True, there are many shy women who aren`t quite as flashy. But as subtle as her signals may be, they still mean that the lady is interested.
On the other end of the scale, there is the woman who would flirt with a lamp, were nothing else available. You can spot this type because she strikes up conversations with everybody wherever she goes. Although you`re most likely to be encouraged by her sparkling eyes and dancing smile, it just may be her way with everybody. Therefore, you shouldn`t be too taken back if she turns to ice when your advances get personal.
Just a little squeeze
One way to test the water is to give her a gentlemanly squeeze on the bicep–not enough to hurt, but with enough force to let her know you have some strength. If she`s of the flirting-as-hobby variety, she`ll jerk her arm away in a second; but if her eyes are sparkling for you alone, she`ll sidle up a little closer.
”The things that make flirting fun and natural,” says David, a 42-year- old Los Angeles police officer, ”is when I come across a woman who is so attractive it stops me in midstride. Then I find it easy to hold my gaze into her eyes much longer than I would otherwise.”
David says the thing he watches for is a longer-than-usual look directly into his eyes and a pleasing–but not huge–smile or grin. Once, when he was making a phone call at the UCLA campus, a coed walked by and gave him a long look that was ”unmistakable” because of its duration and her slightly suppressed smile. David hung up the phone in midsentence, rushed from the booth and caught up with the girl. Their flirtation and eye games lasted several hours; it led to a three-year, live-in arrangement.

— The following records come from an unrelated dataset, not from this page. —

(* ===== verification/Mp.v ===== *)
(** The multiprocessor tables: [arch/x86/mp.c].

    The tables are read from memory, byte by byte as the packed structures lay
    them out; [buses], the table of the code, is in the same memory, and so are
    the constant strings.  The entries start processors through the local
    controller ([Apic]) and set up the routers ([Ioapic]); the accesses of both
    are in one trace. *)
From S2P Require Export Strings Ioapic Apic.

Definition MP_MAX_BUSES : Z := 32.
Definition BUS_TYPE_UNKNOWN : Z := 0.
Definition BUS_TYPE_ISA : Z := 1.
Definition BUS_TYPE_PCI : Z := 2.

Definition MP_TYPE_CPU : Z := 0.
Definition MP_TYPE_BUS : Z := 1.
Definition MP_TYPE_IOAPIC : Z := 2.
Definition MP_TYPE_INTERRUPT : Z := 3.
Definition MP_TYPE_INTERRUPT_A : Z := 4.
Definition MP_CPU_FLAG_BOOTSTRAPPER : Z := 0x2.
Definition BIOS_RESET_VECTOR : Z := 0x467.
Definition CMOS_REG_RESET : Z := 0xf.
Definition CMOS_RESET_POWERON : Z := 0.
Definition CMOS_RESET_JUMP : Z := 0xa.

(** where the fields of the packed structures are *)
Module Cpu.
Definition type : Z := 0.
Definition local_apic_id : Z := 1.
Definition flags : Z := 3.
End Cpu.
Module Bus.
Definition id : Z := 1.
Definition name : Z := 2.
Definition sizeof_mp_bus : Z := 8.
End Bus.
Module IoApic.
Definition id : Z := 1.
Definition address : Z := 4.
End IoApic.
Module Intr.
Definition int_type : Z := 1.
Definition flags : Z := 2.
Definition source_bus_id : Z := 4.
Definition source_bus_irq : Z := 5.
Definition dest_apic_id : Z := 6.
Definition dest_apic_intin : Z := 7.
End Intr.
Module Config.
Definition config_table : Z := 4.  (** of the floating structure *)
Definition entry_count : Z := 34.
Definition lapic_addr : Z := 36.
Definition sizeof_mp_config : Z := 44.
End Config.

Record machine := Machine {
  mc_lapic : lapic;
  mc_ioapics : list Z;
  mc_cpu_count : Z;  (** of [mp_handle_cpu] *)
  mc_mem : bytes;
}.
Abbreviation MP := (ST machine).

Section mp.
Context (device : list port_event -> query -> Z) (arrivals : list port_event -> list Z).
(** what a redirection entry on the stack holds before it is set *)
Context (stale_redirect : Z).
(** the turns a wait for the timer may take *)
Context (fuel : nat).
(** where the table of buses and the constant strings are *)
Context (buses str_isa str_pci str_mp : Z).

Definition on_mem {B} (m : MEM B) : MP B :=
  zoom mc_mem (fun b s => Machine (mc_lapic s) (mc_ioapics s) (mc_cpu_count s) b) m.
Definition on_lapic {B} (m : LA B) : MP B :=
  zoom mc_lapic (fun l s => Machine l (mc_ioapics s) (mc_cpu_count s) (mc_mem s)) m.
Definition on_routers {B} (m : ST routers B) : MP B :=
  zoom (fun s => Routers (mc_ioapics s) (la_ports (mc_lapic s)))
    (fun r s => Machine (Lapic (rt_ports r) (la_enabled (mc_lapic s)) (la_ticks (mc_lapic s)) (la_booted (mc_lapic s)) (la_num_booted (mc_lapic s)))
      (rt_ioapics r) (mc_cpu_count s) (mc_mem s)) m.
(* ===== verification/Smp.v ===== *)
(** Starting the other processors: [smp_init] and the code before the idle loop
    of a started processor, of [arch/x86/apic-utils.c].

    The state is that of the tables and the controllers ([Mp]) and that of the
    page tables ([Paging]); messages to the console are left out. *)
From S2P Require Export Mp.

Record smp := Smp { sm_machine : machine; sm_mmu : mmu }.
Abbreviation SMP := (ST smp).

Section smp.
Context (device : list port_event -> query -> Z) (arrivals : list port_event -> list Z).
Context (stale_redirect : Z) (fuel : nat).
Context (buses str_isa str_pci str_mp : Z).
(** where the code for a processor that starts is, and how long it is *)
Context (smp_boot_start smp_boot_size : Z).

Definition on_machine {B} (m : MP B) : SMP B := zoom sm_machine (fun x s => Smp x (sm_mmu s)) m.
Definition on_mmu {B} (m : PST B) : SMP B := zoom sm_mmu (fun x s => Smp (sm_machine s) x) m.

Definition smp_copy_boot_code : MEM unit :=
  let bootaddr := low_phys_to_virt 0xa000 in
  _ ← memcpy bootaddr smp_boot_start smp_boot_size; mret tt.

(** the loop ends when the address wraps around to 0 *)
Fixpoint smp_map_loop (turns : nat) (p : Z) : PST unit :=
  match turns with
  | O => fault
  | S turns =>
      if p =? 0 then mret tt
      else
        _ ← map_phys_page_4mb (Z.lor (Z.lor PAGE_READ PAGE_WRITE) PAGE_SUPERVISOR) (io_phys_to_virt p) p;
        smp_map_loop turns (w32 (p + 0x400000))
  end.

Definition smp_init : SMP unit :=
  _ ← on_mmu (smp_map_loop 6 IO_PHYS_BASE);
  supported ← on_machine (on_lapic (on_io (apic_supported device)));
  _ ← (if negb supported then mret tt
       else
         _ ← on_machine (on_lapic (apic_timer_usec_to_ticks device fuel 1000000));
         _ ← on_machine (on_lapic (on_io disable_pic));
         _ ← on_machine (on_mem smp_copy_boot_code);
         _ ← on_machine (on_lapic (apic_enable device));
         mp ← on_machine (on_mem (mp_find str_mp));
         if negb (mp =? NULL)
         then on_machine (mp_enumerate device arrivals stale_redirect fuel buses str_isa str_pci mp)
         else mret tt);
  on_machine (on_lapic (on_io (apic_timer_one_shot device 0x800000))).
End smp.

(** ** The memory of the devices *)

(** an entry of the directory that maps the 4 MB at [p] *)
Definition maps_4mb (x p : Z) : Prop :=
  flag_set x PAGE_ARCH_PRESENT = true /\ flag_set x PAGE_ARCH_4MB_ENTRY = true /\ x / 2 ^ 22 * 2 ^ 22 = p.

Lemma entry_4mb p perms : 0 <= p -> p mod 2 ^ 22 = 0 -> p + 2 ^ 22 <= 2 ^ 32 ->
  let x := Z.lor (add_page_flags p perms) PAGE_ARCH_4MB_ENTRY in maps_4mb x p /\ 0 <= x < 2 ^ 32.
Proof.
  intros Hp Hm Ht x. destruct (page_flags_range perms) as [Hf Hpres].
  assert (Hlow : 0 <= Z.lor (page_flags perms) PAGE_ARCH_4MB_ENTRY < 256).
  { rewrite Z.lor_comm, (lor_low _ _ 7); unfold PAGE_ARCH_4MB_ENTRY; [lia|lia|reflexivity|lia]. }
  assert (Hx : x = p + Z.lor (page_flags perms) PAGE_ARCH_4MB_ENTRY).
  { unfold x, add_page_flags. rewrite <- Z.lor_assoc. apply (lor_low _ _ 22); [lia|done|]. lia. }
  split; [split; [|split]|lia].
  - unfold x, add_page_flags. rewrite present_odd, !Z.lor_spec, <- (present_odd (page_flags perms)), Hpres. by rewrite orb_true_r.
  - unfold x. rewrite bit7_flag, Z.lor_spec. by rewrite orb_true_r.
  - rewrite Hx. apply Z.div_exact in Hm; [|done]. rewrite Hm at 1. rewrite (Z.mul_comm (2 ^ 22)), Z.div_add_l by done.
    rewrite (Z.div_small (Z.lor _ _)) by lia. lia.
Qed.

Section entry.
Context (s : mmu) (d x : Z) (Hw : mmu_wf s) (Hd : 0 <= d < 1023) (Hx : 0 <= x < 2 ^ 32).
Context (H4 : flag_set x PAGE_ARCH_4MB_ENTRY = true).

Lemma set_4mb_pde i : 0 <= i < 1024 -> pde (mem_set (pd s + 4 * d) x s) i = if decide (i = d) then x else pde s i.
Proof.
  intros Hi. unfold pde. change (pd (mem_set _ _ s)) with (pd s). rewrite mem_get_set.
  destruct (decide (i = d)) as [->|Hne]; [by rewrite decide_True|]. rewrite decide_False; [done|]. lia.
Qed.

Lemma set_4mb_is_table i : is_table (mem_set (pd s + 4 * d) x s) i -> is_table s i /\ i <> d.
Proof.
  intros (Hi & Hp & Hb). rewrite set_4mb_pde in * by done. destruct (decide (i = d)) as [->|]; [congruence|]. done.
Qed.

Lemma set_4mb_wf : mmu_wf (mem_set (pd s + 4 * d) x s).
Proof.
  assert (Htab : forall i, is_table (mem_set (pd s + 4 * d) x s) i -> table_of (mem_set (pd s + 4 * d) x s) i = table_of s i).
  { intros i Hi. unfold table_of. rewrite set_4mb_pde by apply Hi. apply set_4mb_is_table in Hi as [_ ?]. by rewrite decide_False. }
  destruct (mw_rec s Hw) as [Hr Hrt].
  assert (Hrec : is_table (mem_set (pd s + 4 * d) x s) 1023).
  { unfold is_table. rewrite set_4mb_pde by lia. rewrite decide_False by lia. apply Hr. }
  split.
  - intros a. rewrite mem_get_set. case_decide; [done|]. apply (mw_range s Hw).
  - apply (mw_cr3 s Hw).
  - split; [done|]. by rewrite Htab.
  - intros i j Hi Hj. rewrite !Htab by done. apply set_4mb_is_table in Hi as [Hi _], Hj as [Hj _]. by apply (mw_tables s Hw).
  - apply (mw_region s Hw).
  - intros i Hi. rewrite Htab by done. apply set_4mb_is_table in Hi as [Hi _]. by apply (mw_used s Hw).
Qed.
End entry.

(** the words of memory are all that changed *)
Definition words_only (s s' : mmu) : Prop := s' = Mmu (pm_mem s') (pm_cr3 s) (pm_tlb s) (pm_physical s) (pm_global s).
Lemma words_refl s : words_only s s.
Proof. by destruct s. Qed.
Lemma words_trans s1 s2 s3 : words_only s1 s2 -> words_only s2 s3 -> words_only s1 s3.
Proof. unfold words_only. intros -> ->. done. Qed.

Lemma map_phys_page_4mb_ok s perms d t o p :
  mmu_wf s -> indices d t o -> d <> 1023 -> 0 <= p -> p mod 2 ^ 22 = 0 -> p + 2 ^ 22 <= 2 ^ 32 ->
  exists s', map_phys_page_4mb perms (vaddr_of d t o) p s = Some (vaddr_of d t o, s') /\ mmu_wf s' /\
    maps_4mb (pde s' d) p /\ words_only s s' /\ forall i, 0 <= i < 1024 -> i <> d -> pde s' i = pde s i.
Proof.
  intros Hw Hi Hd Hp Hm Ht. destruct (entry_4mb p perms Hp Hm Ht) as [Hbig Hx]. pose proof Hi as (Hd' & _).
  unfold map_phys_page_4mb. rewrite vaddr_dirent by done.
  exists (mem_set (pd s + 4 * d) (Z.lor (add_page_flags p perms) PAGE_ARCH_4MB_ENTRY) s). split; [|split; [|split; [|split; [done|]]]].
  - unfold vwrite. rewrite dir_addr, ST_bind_eq, walk_dir by done. reflexivity.
  - apply set_4mb_wf; [done|lia|done|apply Hbig].
  - rewrite set_4mb_pde by (done || lia). by rewrite decide_True.
  - intros i Hi' Hne. rewrite set_4mb_pde by (done || lia). by rewrite decide_False.
Qed.

Lemma io_page k : 0 <= k < 5 -> io_phys_to_virt (IO_PHYS_BASE + k * 2 ^ 22) = vaddr_of (1018 + k) 0 0.
Proof.
  intros Hk. unfold io_phys_to_virt, vaddr_of, IO_PHYS_BASE, IO_VIRTUAL_BASE.
  rewrite (w32_small (_ - _)) by lia. rewrite w32_small by lia. lia.
Qed.

Lemma smp_map_loop_ok n k s turns :
  mmu_wf s -> 0 <= k -> Z.of_nat n + k = 5 -> (n < turns)%nat ->
  exists s', smp_map_loop turns (w32 (IO_PHYS_BASE + k * 2 ^ 22)) s = Some (tt, s') /\ mmu_wf s' /\
    (forall j, k <= j < 5 -> maps_4mb (pde s' (1018 + j)) (IO_PHYS_BASE + j * 2 ^ 22)) /\ words_only s s' /\
    forall i, 0 <= i < 1024 -> i < 1018 + k \/ i = 1023 -> pde s' i = pde s i.
Proof.
  revert k s turns. induction n as [|n IH]; intros k s [|turns] Hw Hk Hn Hturns; try lia.
  - assert (k = 5) as -> by lia. exists s. split; [reflexivity|]. split; [done|]. split; [lia|]. split; [apply words_refl|done].
  - assert (Hp : w32 (IO_PHYS_BASE + k * 2 ^ 22) = IO_PHYS_BASE + k * 2 ^ 22) by (apply w32_small; unfold IO_PHYS_BASE; lia).
    cbn [smp_map_loop]. rewrite Hp. rewrite (proj2 (Z.eqb_neq _ 0)) by (unfold IO_PHYS_BASE; lia).
    rewrite io_page by lia.
    destruct (map_phys_page_4mb_ok s (Z.lor (Z.lor PAGE_READ PAGE_WRITE) PAGE_SUPERVISOR) (1018 + k) 0 0 (IO_PHYS_BASE + k * 2 ^ 22))
      as (s1 & Hrun & Hw1 & Hbig & Hwo & Hother); [done|split; lia|lia|unfold IO_PHYS_BASE; lia| |unfold IO_PHYS_BASE; lia|].
    { rewrite Z.mod_add by done. reflexivity. }
    rewrite (ST_run _ _ _ _ _ Hrun).
    destruct (IH (k + 1) s1 turns) as (s2 & Hrun2 & Hw2 & Hbig2 & Hwo2 & Hother2); [done|lia|lia|lia|].
    exists s2. split; [|split; [done|split; [|split; [by eapply words_trans|]]]].
    + rewrite <- Hrun2. f_equal. f_equal. lia.
    + intros j Hj. destruct (decide (j = k)) as [->|]; [|apply Hbig2; lia]. rewrite Hother2 by lia. exact Hbig.
    + intros i Hi Hi'. rewrite Hother2 by lia. apply Hother; lia.
Qed.

(** a processor without a local APIC: nothing but the mapping and the timer *)
Lemma smp_init_alone device arrivals stale fuel buses isa pci mp start size s :
  mmu_wf (sm_mmu s) -> Z.testbit (Z.shiftr (w64 (device (po_trace (la_ports (mc_lapic (sm_machine s)))) (QCpuid CPUID_GET_FEATURES))) 32) 9 = false ->
  exists p m, smp_init device arrivals stale fuel buses isa pci mp start size s =
      Some (tt, Smp (Machine (with_ports p (mc_lapic (sm_machine s))) (mc_ioapics (sm_machine s)) (mc_cpu_count (sm_machine s)) (mc_mem (sm_machine s))) m) /\
    mmu_wf m /\ words_only (sm_mmu s) m /\ forall i, 0 <= i < 1024 -> i < 1018 \/ i = 1023 -> pde m i = pde (sm_mmu s) i.
Proof.
  intros Hw Hno. destruct (smp_map_loop_ok 5 0 (sm_mmu s) 6 Hw) as (m & Hrun & Hw' & _ & Hwo & Hother); [lia|lia|lia|].
  destruct s as [[l io n b] m0]. cbn [sm_mmu sm_machine mc_lapic mc_ioapics mc_cpu_count mc_mem] in *.
  eexists _, m. split; [|split; [done|split; [done|]]].
  - unfold smp_init. rewrite (ST_run _ _ _ tt (Smp (Machine l io n b) m)) by (change (w32 (IO_PHYS_BASE + 0 * 2 ^ 22)) with IO_PHYS_BASE in Hrun; unfold on_mmu, zoom; cbn [sm_mmu]; by rewrite Hrun).
    rewrite (ST_run _ _ _ false (Smp (Machine (with_ports (la_ports l) l) io n b) m)).
    2: { assert (Hs : apic_supported device (la_ports l) = Some (false, la_ports l)).
         { unfold apic_supported, cpuid, gets. rewrite !ST_bind_eq. unfold mret, ST_ret. cbn [snd].
           change CPUID_FEATURE_APIC with (2 ^ 9). by rewrite flag_set_bit, Hno by lia. }
         unfold on_machine, on_lapic, zoom. cbn [sm_machine mc_lapic]. by rewrite (on_io_run _ l _ _ Hs). }
    cbn [negb]. rewrite (ST_run _ _ _ tt (Smp (Machine (with_ports (la_ports l) l) io n b) m)) by done.
    reflexivity.
  - intros i Hi Hi'. apply Hother; lia.
Qed.

(** the first thing [smp_init] does, mapping the device registers, ends after
    five entries, when the address wraps around: each physical address from
    0xfec00000 to the end is then at the address [io_phys_to_virt] says, the
    page tables keep their invariant, and no other entry of the directory
    changes, the one that maps the directory itself included. *)
Theorem smp_map_spec s : mmu_wf s ->
  exists s', smp_map_loop 6 IO_PHYS_BASE s = Some (tt, s') /\ mmu_wf s' /\
    (forall a, IO_PHYS_BASE <= a < 2 ^ 32 -> Paging.walk s' (io_phys_to_virt a) = Some a) /\
    forall i, 0 <= i < 1024 -> i < 1018 \/ i = 1023 -> pde s' i = pde s i.
Proof.
  intros Hw. destruct (smp_map_loop_ok 5 0 s 6 Hw) as (s' & Hrun & Hw' & Hbig & _ & Hother); [lia|lia|lia|].
  exists s'. split; [exact Hrun|]. split; [done|]. split; [|intros i Hi Hi'; apply Hother; lia].
  intros a Ha. set (r := a - IO_PHYS_BASE). set (j := r / 2 ^ 22).
  assert (Hr : 0 <= r < 5 * 2 ^ 22) by (unfold r, IO_PHYS_BASE in *; lia).
  pose proof (Z.div_mod r (2 ^ 22) ltac:(done)) as Hd. fold j in Hd.
  pose proof (Z.mod_pos_bound r (2 ^ 22) ltac:(done)) as Hm.
  pose proof (Z.div_mod (r mod 2 ^ 22) 4096 ltac:(done)) as Hd2. pose proof (Z.mod_pos_bound (r mod 2 ^ 22) 4096 ltac:(done)) as Hm2.
  assert (Hj : 0 <= j < 5) by lia.
  assert (Ht : 0 <= r mod 2 ^ 22 / 4096 < 1024) by (change (2 ^ 22) with 4194304 in *; lia).
  assert (Hv : io_phys_to_virt a = vaddr_of (1018 + j) (r mod 2 ^ 22 / 4096) (r mod 2 ^ 22 mod 4096)).
  { unfold io_phys_to_virt. fold r. rewrite (w32_small r) by lia. unfold vaddr_of, IO_VIRTUAL_BASE.
    rewrite w32_small by lia. change (2 ^ 22) with 4194304 in *. lia. }
  rewrite Hv, walk_eq by (split; [lia|split; [exact Ht|lia]]).
  destruct (Hbig j) as (Hp & H4 & Hb); [lia|]. rewrite Hp, H4, Hb. f_equal. unfold r in *. change (2 ^ 22) with 4194304 in *. lia.
Qed.

Lemma smp_map_spec_witness : exists s', smp_map_loop 6 IO_PHYS_BASE mmu_ex = Some (tt, s') /\
  Paging.walk s' 0xfea00020 = Some 0xfee00020.
Proof.
  destruct (smp_map_spec mmu_ex mmu_ex_wf) as (s' & Hrun & _ & Hwalk & _).
  exists s'. split; [exact Hrun|]. apply (Hwalk 0xfee00020). unfold IO_PHYS_BASE. lia.
Defined.
(* ===== verification/Boot.v ===== *)
(** What happens to memory before the kernel runs: [arch/x86/init.c] up to the
    first address space, and the heap of [arch/x86/earlyheap.c].

    What the boot loader left is read from memory byte by byte; the nodes the
    code makes of the memory map are a store of records.  What [kealloc] hands
    out is no longer part of the bytes: reading what the loader left there would
    be a fault.  The maps are printed in [Reports]. *)
From S2P Require Export Strings Paging.

Definition MULTIBOOT_FLAG_CMDLINE : Z := Z.shiftl 1 2.
Definition MULTIBOOT_FLAG_MMAP : Z := Z.shiftl 1 6.
Definition MULTIBOOT_FLAG_VBE : Z := Z.shiftl 1 11.
Definition MULTIBOOT_MEM_AVAILABLE : Z := 1.
Definition BOOTINFO_MAGIC : Z := 0xc0ffee.

(** where the fields of the structures are *)
Module Mboot.
Definition flags : Z := 0.
Definition cmdline : Z := 16.
Definition mods_count : Z := 20.
Definition mods_addr : Z := 24.
Definition mmap_length : Z := 44.
Definition mmap_addr : Z := 48.
Definition vbe_mode_info : Z := 76.
End Mboot.
Module MemMap.
Definition size : Z := 0.
Definition addr_high : Z := 4.
Definition len_high : Z := 12.
Definition type : Z := 20.
End MemMap.
Module Vbe.
Definition x_res : Z := 18.
Definition y_res : Z := 20.
Definition bpp : Z := 25.
Definition physbase : Z := 40.
End Vbe.
Module Info.
Definition magic : Z := 0.
Definition major : Z := 4.
Definition minor : Z := 8.
Definition patch : Z := 12.
Definition cmdline : Z := 16.
Definition sizeof_cmdline : Z := 256.
Definition num_pages : Z := 272.
Definition exists_ : Z := 276.
Definition addr : Z := 280.
Definition width : Z := 284.
Definition height : Z := 288.
Definition bpp : Z := 292.
Definition sizeof_bootinfo : Z := 296.
End Info.

(** [phys_memmap_t] *)
Record phys_memmap := PhysMemmap { mm_next : Z; mm_addr : Z; mm_length : Z }.
Definition sizeof_phys_memmap : Z := 12.

Record boot := Boot {
  bt_mem : bytes;
  bt_heap : Z;  (** [heap_ptr] *)
  bt_maps : gmap Z phys_memmap;
}.
Abbreviation BOOT := (ST boot).

Definition on_bytes {B} (m : MEM B) : BOOT B := zoom bt_mem (fun b s => Boot b (bt_heap s) (bt_maps s)) m.
Definition memmap_put (p : Z) (x : phys_memmap) : BOOT unit :=
  modify (fun s => Boot (bt_mem s) (bt_heap s) (<[p := x]> (bt_maps s))).

(** ** The heap *)

(** the bytes without the [n] at [p] *)
Definition mem_drop (p n : Z) (m : bytes) : bytes := filter (fun pb => ~ (p <= pb.1 < p + n)) m.

(** how far an allocation moves the heap's pointer *)
Definition heap_size (size : Z) : Z := w32 (size + (8 - size mod 8)).
Definition kealloc (size : Z) : BOOT Z := fun s =>
  Some (bt_heap s, Boot (mem_drop (bt_heap s) (heap_size size) (bt_mem s)) (w32 (bt_heap s + heap_size size)) (bt_maps s)).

Compliments are a good portion of the art of flirting, but make sure the compliment is heartfelt and that you`re not trying too hard for effect. Cynthia Kline suggests that men find something about a woman`s character to compliment, rather than carry on over beautiful eyes.
Compliments, please
Says Nicki, a 35-year-old dentist from South Dakota: ”Most men regard me as very good-looking. But I`m essentially shy and don`t really think of myself as fetching or beautiful. So when a guy gives me a genuine compliment, it really boosts my ego. About the best flirting ever directed my way was from a fairly ordinary-looking guy in college. He passed me on the library steps, looked at me for about two seconds and said, `I really like the way you look. I`ve got two tickets to the Greek theater. Want to go?` Well, I was living with a guy then, so I couldn`t take him up on it; but otherwise, I would have. That compliment absolutely made my day because it was genuine and spontaneous. ”Another bit of flirting that sticks in my mind occurred when a guy in my calculus class wrote me a poem on the first day of school. I thought that was also spontaneous and pretty creative.”
Spontanaeity seems to be the word; don`t work too hard to deliver a compliment, because it just may fall flat. ”While I was doing research for my class,” recalls Kline, ”I was at a night spot, dancing with a guy, when he told me how nice my earrings were. The comment irritated me because I know jewelry pretty well and I was wearing the cheapest pair I own. And there was too much effort behind his remark; it`s better to pay no compliment at all than to give one that rings hollow.”
Kline says there are a few situations where people should not flirt, like when money is being exchanged or when the other person is your superior or someone who has power over you. Flirting in the office should go no further;
and men who like to flirt with their female employees must be extremely careful, because their comments may be misconstrued as sexual harassment.
The best locations for flirting are supermarkets, swimming pools, parties and health spas. Most experts agree that bars are far too stressful.